Make SURE you are matching allocations and frees belonging to nedalloc if you are not defining REPLACE_SYSTEM_ALLOCATOR. Attempting to free a block not allocated by nedalloc will end badly, similarly passing one of nedalloc's blocks to another allocator will likely also end badly. I have inserted as many assertion and debug checks for this possibility as I can think of (further suggestions are welcome), but no system can ever be watertight. If you're using C++, make use of the C++ nedallocatorise API provided or else use some form of strong template type system to have the compiler guarantee membership of a memory pointer - see the Boost libraries, or indeed my own TnFOX portability toolkit.
If you're still having problems, or more likely your code runs absolutely fine under debug builds but trips up under release which suggests a timing bug, it is time to deploy heavyweight tools. Under Linux, you should use valgrind. Under Windows, there is an excellent commercial tool called Glowcode. Any programming team serious on quality should ALWAYS run their projects through these tools before each and every release anyway - you would be amazed at what you miss during all other testing.
Lastly, in the worst case scenario, consider hiring in a memory debugging expert. There are quite a few on the market and they often are authors of memory allocators. Wolfram Gloger (the author of ptmalloc) provides consulting services. My own consulting company ned Productions Limited may be able to provide such a service depending on our current workload.
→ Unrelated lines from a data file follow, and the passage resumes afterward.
Lemma main_probing (w : World) (base_url : string) (st st1 st2 : state)
    (links : gset string) (broken : list (string * string)) (ok : Z) :
  is_valid_url w base_url = Ok true →
  get_all_links w base_url (started base_url st) = (Ok links, st1) →
  links ≠ ∅ →
  probe_links w (size links) 0 (set_iter w links) [] 0
    (mkState (processed_urls st1) (trace st1 ++ [found_log (size links)]))
    = (Ok (broken, ok), st2) →
  main w base_url st =
    (Ok tt,
     mkState (processed_urls st2)
       (trace st2 ++ map Print (report_lines base_url (size links) ok broken)
        ++ [done_log])).
Proof.
  intros Hv Hg Hne Hp. unfold main, bind at 1, lift. rewrite Hv. cbn [negb].
  unfold bind at 1, emit at 1. fold (started base_url st).
  unfold bind at 1. rewrite Hg. rewrite bool_decide_eq_false_2 by done.
  unfold bind at 1, emit at 1. fold (found_log (size links)).
  unfold bind at 1. rewrite Hp. cbn [fst snd].
  unfold bind at 1. rewrite print_all_run. unfold emit.
  cbn [processed_urls trace]. by rewrite <- app_assoc.
Qed.

Lemma broken_line_reported (base_url : string) (total : nat) (ok : Z)
    (broken : list (string * string)) (link reason : string) :
  (link, reason) ∈ broken →
  broken_line link reason ∈ report_lines base_url total ok broken.
Proof.
  intros Hin. unfold report_lines. apply elem_of_app. right.
  destruct broken as [|b bs]; [by apply elem_of_nil in Hin|].
  apply elem_of_cons. right. apply list_elem_of_In.
  apply list_elem_of_In in Hin.
  apply (in_map (λ '(l, r), "- " +:+ l +:+ newline +:+ "  (Alasan: " +:+ r +:+ ")")
           _ _ Hin).
Qed.

(** A link that is already marked costs no request and lands in
    [broken_links] with the skip message. *)
Lemma probe_links_skipped (w : World) (total i : nat) (link : string)
    (rest : list string) (broken : list (string * string)) (ok : Z)
    (st : state) :
  link ∈ processed_urls st →
  probe_links w total i (link :: rest) broken ok st =
    probe_links w total (S i) rest
      (broken ++ [(link, "Skipped (Already Checked)")]) ok
      (mkState (processed_urls st)
         (trace st ++ [progress_line total i link;
                       broken_log link "Skipped (Already Checked)"])).
Proof.
  intros Hin. cbn [probe_links]. fold (progress_line total i link).
  unfold bind at 1, emit at 1. unfold bind at 1.
  rewrite check_link_skipped by done.
  unfold bind at 1, emit at 1. cbn [processed_urls trace].
  by rewrite <- app_assoc.
Qed.

(** *** Properties kept by a whole scan *)

Section Preservation.
Variable w : World.
Variable P : state → Prop.
Hypothesis P_emit : ∀ e st, is_head e = false → P st → P (emit e st).2.
Hypothesis P_check : ∀ url, preserves P (check_link w url).

Lemma preserves_ret {A} (a : A) : preserves P (ret a).
Proof. by intros st. Qed.

Lemma preserves_lift {A} (r : result A) : preserves P (lift r).
Proof. by intros st. Qed.

Lemma preserves_bind {A B} (m : M A) (k : A → M B) :
  preserves P m → (∀ a, preserves P (k a)) → preserves P (bind m k).
Proof.
  intros Hm Hk st HP. unfold bind. specialize (Hm st HP).
  destruct (m st) as [[a|msg] st']; [by apply Hk|done].
Qed.

Lemma preserves_emit (e : event) : is_head e = false → preserves P (emit e).
Proof. intros He st. by apply P_emit. Qed.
I hope that these tips help. And I urge anyone considering simply dropping back to the system allocator as a quick fix to reconsider: squashing memory bugs often brings with it significant extra benefits in performance and reliability. It may cost what appears to be a lot extra now, but it usually will save itself many times its cost over the next few years. I know of one large multinational corporation who saved hundreds of millions of dollars due to the debugging of their system software performed when trying to get it working with nedalloc - they found one bug in nedalloc but over a hundred in their own code, and in the process improved performance threefold which saved an expensive hardware upgrade and deployment. The conclusion can only be that fixing memory bugs now tends to be worth it in the long run.

E. ChangeLog:

v1.10 beta 4 ?:

[master 726d9c7] Fixed memory corruption introduced when creating more than two nedpool's (issue #7). Thanks to mxmauro for reporting this.
[master c191ea9] Merged dlmalloc v2.8.6.
[master 06f1c70] Added support for clang, plus fixed up some compile errors in C++11.
[master 8f8256c] Added support for valgrind instrumentation so valgrind can track programs using nedmalloc.
[master 69825ca] Fixed issue #8 where memory allocated via the independent_*() functions was being incorrectly identified as system allocated. Thanks to Geri for reporting this.
[master a6a0dec] Fixed issue #10 where a failure to allocate memory on POSIX was not being trapped correctly. Thanks to btaudul for reporting this.
[master a559f9e] Fixed issue #12 where RTLD_DEFAULT was undefined. Replaced this code entirely with new code which parses /proc/meminfo for huge page size. Thanks to Geri for reporting this.
[master 9119158] Added Travis CI build bot support to nedalloc, testing gcc, clang and clang static analyser.
[master xxxxxxx] Fixed issue #14 where nedalloc was using is_pod<> instead of is_trivially_copyable<>. Thanks to JustSid for reporting this.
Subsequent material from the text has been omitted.